= Beginning of Section =

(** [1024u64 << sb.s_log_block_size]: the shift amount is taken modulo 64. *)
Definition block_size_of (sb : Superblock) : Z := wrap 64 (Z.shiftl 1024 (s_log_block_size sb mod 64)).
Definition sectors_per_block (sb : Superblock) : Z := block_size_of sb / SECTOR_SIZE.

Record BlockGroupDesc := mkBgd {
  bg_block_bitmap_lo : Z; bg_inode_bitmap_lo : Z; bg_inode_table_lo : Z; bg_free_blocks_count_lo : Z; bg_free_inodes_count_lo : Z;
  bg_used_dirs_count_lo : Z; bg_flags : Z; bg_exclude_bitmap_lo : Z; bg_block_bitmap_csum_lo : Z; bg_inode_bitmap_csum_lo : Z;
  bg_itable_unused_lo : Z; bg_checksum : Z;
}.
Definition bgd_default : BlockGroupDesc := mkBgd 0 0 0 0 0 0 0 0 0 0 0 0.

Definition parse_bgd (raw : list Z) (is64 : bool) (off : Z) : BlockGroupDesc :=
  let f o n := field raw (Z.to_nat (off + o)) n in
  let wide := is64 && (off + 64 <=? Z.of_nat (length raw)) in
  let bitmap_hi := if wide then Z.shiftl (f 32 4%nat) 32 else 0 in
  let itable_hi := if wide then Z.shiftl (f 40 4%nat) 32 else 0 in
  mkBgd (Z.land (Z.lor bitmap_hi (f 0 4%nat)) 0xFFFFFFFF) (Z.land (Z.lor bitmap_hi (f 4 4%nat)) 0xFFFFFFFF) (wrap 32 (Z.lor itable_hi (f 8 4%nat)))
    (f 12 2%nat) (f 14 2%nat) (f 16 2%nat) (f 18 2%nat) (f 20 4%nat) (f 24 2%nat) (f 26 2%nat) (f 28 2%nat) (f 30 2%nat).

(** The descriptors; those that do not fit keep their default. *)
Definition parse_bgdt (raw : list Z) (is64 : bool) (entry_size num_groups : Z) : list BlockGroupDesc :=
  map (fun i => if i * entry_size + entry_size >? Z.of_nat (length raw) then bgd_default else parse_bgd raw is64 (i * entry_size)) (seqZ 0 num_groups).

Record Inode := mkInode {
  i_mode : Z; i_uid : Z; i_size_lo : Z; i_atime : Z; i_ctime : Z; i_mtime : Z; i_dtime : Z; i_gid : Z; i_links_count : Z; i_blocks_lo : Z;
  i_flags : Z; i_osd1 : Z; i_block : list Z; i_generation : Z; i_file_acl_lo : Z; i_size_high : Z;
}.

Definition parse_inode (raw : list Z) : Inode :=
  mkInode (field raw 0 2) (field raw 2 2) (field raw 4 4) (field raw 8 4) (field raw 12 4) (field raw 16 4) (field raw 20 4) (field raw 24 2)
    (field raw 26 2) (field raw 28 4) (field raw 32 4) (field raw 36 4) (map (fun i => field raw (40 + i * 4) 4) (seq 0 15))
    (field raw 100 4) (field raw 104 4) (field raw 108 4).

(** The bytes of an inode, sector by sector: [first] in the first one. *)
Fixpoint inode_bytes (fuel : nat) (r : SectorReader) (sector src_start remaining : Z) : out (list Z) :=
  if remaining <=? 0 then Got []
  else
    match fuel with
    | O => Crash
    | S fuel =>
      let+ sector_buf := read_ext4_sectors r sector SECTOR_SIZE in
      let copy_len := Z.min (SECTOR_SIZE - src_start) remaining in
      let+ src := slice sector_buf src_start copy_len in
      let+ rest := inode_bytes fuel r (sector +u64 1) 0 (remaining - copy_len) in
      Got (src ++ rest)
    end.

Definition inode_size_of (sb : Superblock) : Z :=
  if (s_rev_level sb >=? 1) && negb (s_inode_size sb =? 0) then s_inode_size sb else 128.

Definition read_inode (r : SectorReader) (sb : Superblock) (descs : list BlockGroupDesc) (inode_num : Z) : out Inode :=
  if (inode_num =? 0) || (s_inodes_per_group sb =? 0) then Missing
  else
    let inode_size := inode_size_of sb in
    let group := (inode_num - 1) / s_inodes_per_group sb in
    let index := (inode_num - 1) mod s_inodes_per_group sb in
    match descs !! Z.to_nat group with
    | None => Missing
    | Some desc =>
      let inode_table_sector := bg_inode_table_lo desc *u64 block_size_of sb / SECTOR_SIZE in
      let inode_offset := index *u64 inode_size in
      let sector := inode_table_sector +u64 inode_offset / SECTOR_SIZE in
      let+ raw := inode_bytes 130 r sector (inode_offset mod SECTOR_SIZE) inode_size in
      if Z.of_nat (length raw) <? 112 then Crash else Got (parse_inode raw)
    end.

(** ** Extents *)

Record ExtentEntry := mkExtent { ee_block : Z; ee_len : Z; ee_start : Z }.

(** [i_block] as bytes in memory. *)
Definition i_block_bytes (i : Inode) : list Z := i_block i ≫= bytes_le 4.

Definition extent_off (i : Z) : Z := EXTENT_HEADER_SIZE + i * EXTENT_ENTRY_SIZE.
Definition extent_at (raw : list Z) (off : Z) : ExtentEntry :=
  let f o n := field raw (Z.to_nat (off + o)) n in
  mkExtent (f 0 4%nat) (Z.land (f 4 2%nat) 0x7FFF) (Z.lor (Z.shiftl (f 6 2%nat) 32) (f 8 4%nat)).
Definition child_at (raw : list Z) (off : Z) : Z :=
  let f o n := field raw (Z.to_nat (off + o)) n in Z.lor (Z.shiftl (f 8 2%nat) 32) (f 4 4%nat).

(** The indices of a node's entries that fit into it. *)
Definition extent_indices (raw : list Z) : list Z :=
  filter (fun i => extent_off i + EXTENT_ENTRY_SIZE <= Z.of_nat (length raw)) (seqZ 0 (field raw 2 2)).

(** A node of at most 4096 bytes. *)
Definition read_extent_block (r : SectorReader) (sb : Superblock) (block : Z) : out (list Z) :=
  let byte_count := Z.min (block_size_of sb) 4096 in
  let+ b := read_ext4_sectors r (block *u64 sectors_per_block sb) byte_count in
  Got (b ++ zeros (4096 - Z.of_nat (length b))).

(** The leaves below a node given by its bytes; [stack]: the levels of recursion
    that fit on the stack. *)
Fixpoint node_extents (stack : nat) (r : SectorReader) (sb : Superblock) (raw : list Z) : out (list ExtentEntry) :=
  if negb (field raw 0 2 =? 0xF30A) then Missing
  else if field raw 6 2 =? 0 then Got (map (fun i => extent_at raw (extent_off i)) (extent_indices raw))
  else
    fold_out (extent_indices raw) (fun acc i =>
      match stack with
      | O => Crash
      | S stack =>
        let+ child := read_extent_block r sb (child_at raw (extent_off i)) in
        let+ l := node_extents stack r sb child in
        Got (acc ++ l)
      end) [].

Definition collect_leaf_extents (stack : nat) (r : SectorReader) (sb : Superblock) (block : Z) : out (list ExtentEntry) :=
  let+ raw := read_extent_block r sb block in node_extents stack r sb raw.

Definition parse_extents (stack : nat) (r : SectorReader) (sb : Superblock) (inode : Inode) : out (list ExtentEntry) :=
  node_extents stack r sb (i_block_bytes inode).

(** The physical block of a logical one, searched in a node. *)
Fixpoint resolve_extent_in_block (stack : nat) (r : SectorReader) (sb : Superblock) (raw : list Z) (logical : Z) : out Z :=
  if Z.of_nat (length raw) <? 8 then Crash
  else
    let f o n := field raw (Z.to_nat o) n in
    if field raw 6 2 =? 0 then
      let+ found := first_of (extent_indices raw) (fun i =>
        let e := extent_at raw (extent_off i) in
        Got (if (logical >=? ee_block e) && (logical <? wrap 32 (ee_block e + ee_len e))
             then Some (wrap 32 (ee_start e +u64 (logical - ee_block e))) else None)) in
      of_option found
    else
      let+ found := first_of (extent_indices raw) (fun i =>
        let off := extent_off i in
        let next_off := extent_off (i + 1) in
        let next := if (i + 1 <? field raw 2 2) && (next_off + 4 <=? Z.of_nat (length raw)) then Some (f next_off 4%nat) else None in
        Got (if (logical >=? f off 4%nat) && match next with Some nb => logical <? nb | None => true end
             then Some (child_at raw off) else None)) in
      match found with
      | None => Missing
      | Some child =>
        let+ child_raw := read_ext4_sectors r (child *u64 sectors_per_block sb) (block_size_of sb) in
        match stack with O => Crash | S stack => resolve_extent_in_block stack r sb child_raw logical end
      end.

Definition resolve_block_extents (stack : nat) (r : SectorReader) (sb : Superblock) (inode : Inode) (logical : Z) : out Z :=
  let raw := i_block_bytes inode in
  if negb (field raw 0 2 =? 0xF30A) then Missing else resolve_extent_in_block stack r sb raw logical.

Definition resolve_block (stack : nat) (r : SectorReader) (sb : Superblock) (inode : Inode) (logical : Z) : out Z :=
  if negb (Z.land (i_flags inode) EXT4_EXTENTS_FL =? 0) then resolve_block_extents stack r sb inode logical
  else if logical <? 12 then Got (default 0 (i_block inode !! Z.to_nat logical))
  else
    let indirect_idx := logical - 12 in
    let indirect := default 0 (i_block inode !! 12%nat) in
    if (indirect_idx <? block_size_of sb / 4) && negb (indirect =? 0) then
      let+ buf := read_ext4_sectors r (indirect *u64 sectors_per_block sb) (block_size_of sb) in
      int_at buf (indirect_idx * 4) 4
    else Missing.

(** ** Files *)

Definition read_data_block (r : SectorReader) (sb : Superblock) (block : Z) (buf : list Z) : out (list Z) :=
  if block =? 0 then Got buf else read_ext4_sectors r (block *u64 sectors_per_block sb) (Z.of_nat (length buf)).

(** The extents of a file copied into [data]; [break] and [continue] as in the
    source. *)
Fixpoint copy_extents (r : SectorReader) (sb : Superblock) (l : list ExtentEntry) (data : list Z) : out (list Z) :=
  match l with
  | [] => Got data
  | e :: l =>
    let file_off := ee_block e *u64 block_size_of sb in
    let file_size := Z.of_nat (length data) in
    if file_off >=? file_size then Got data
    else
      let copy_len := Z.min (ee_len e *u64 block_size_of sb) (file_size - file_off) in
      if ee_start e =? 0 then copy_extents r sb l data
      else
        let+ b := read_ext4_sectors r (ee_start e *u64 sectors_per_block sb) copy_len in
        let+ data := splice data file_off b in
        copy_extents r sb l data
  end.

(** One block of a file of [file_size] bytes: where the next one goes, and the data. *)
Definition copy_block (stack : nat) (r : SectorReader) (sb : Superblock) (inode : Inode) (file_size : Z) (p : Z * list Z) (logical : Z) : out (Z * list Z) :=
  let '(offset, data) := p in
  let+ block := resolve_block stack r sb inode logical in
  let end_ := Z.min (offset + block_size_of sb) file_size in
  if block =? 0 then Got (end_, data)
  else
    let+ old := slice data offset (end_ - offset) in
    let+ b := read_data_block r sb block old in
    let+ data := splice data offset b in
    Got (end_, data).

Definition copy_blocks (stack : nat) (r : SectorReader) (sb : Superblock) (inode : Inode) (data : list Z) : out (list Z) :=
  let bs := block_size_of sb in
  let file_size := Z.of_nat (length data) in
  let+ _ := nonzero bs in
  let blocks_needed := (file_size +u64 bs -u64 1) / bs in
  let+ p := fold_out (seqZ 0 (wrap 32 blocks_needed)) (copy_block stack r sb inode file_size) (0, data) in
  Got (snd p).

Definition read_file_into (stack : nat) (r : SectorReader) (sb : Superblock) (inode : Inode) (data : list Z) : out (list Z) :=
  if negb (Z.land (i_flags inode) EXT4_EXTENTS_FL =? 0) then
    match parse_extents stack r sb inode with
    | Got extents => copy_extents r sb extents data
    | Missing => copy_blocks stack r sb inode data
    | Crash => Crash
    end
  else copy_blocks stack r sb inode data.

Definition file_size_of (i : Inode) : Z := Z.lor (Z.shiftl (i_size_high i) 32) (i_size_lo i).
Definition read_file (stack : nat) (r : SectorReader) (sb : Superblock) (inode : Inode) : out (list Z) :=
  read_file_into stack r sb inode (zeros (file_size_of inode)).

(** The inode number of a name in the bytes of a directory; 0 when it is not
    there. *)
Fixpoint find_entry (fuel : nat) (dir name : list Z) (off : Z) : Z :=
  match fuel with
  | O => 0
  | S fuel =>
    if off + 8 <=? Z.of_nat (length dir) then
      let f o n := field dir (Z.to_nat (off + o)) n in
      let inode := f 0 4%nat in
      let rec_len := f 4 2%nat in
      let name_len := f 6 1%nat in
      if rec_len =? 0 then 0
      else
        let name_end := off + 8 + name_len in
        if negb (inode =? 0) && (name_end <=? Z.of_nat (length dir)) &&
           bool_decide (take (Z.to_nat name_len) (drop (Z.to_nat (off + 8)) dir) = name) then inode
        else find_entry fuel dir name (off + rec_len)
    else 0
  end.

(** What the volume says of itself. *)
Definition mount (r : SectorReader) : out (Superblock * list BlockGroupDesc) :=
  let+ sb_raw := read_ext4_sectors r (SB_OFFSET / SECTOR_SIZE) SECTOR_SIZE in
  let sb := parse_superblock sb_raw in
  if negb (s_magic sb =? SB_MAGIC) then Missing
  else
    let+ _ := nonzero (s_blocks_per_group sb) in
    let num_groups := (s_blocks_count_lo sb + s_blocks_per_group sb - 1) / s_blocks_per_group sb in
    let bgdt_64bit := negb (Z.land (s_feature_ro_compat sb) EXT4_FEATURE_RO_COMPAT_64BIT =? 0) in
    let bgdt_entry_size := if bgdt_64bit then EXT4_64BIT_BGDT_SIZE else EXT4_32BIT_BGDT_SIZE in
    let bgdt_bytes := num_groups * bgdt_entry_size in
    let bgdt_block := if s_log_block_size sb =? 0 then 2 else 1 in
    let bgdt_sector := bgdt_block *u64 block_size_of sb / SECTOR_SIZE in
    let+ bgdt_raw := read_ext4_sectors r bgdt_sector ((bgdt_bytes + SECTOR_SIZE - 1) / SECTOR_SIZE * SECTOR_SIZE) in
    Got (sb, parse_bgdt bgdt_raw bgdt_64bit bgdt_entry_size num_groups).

= End of Section =
= Beginning of Section =

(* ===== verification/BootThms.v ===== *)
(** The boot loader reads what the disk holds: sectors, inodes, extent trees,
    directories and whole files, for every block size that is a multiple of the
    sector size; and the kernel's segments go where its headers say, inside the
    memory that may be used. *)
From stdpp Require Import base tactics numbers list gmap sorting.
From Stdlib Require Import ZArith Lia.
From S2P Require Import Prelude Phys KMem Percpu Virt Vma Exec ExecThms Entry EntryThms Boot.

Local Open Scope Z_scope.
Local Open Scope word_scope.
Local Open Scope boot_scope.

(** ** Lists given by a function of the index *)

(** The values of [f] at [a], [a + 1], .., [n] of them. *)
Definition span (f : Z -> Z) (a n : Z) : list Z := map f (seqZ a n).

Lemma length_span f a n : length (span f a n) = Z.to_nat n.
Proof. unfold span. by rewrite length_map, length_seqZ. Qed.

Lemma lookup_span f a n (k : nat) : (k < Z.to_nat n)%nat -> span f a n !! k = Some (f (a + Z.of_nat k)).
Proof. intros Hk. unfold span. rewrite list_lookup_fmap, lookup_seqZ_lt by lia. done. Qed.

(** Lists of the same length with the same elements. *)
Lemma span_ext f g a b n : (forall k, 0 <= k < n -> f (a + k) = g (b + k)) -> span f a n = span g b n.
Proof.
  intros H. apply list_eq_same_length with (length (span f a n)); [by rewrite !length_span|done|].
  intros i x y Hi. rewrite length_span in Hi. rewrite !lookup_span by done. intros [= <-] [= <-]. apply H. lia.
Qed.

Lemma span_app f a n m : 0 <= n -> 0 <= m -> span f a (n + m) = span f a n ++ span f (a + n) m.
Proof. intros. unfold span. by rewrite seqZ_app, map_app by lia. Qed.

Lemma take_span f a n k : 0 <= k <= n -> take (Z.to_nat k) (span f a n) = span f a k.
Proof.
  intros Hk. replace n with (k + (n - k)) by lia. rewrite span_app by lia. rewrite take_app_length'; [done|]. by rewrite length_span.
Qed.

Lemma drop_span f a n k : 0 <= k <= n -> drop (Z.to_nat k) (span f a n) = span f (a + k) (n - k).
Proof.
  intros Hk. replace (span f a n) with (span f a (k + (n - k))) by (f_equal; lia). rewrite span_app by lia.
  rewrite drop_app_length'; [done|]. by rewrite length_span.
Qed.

= End of Section =

> [WHAT YOU HAVE TO DO]: For each line above that includes the word "where", make a copy of that line.

> [RESPONSE BOX]:
(** One block of a file of [file_size] bytes: where the next one goes, and the data. *)
    sector size; and the kernel's segments go where its headers say, inside the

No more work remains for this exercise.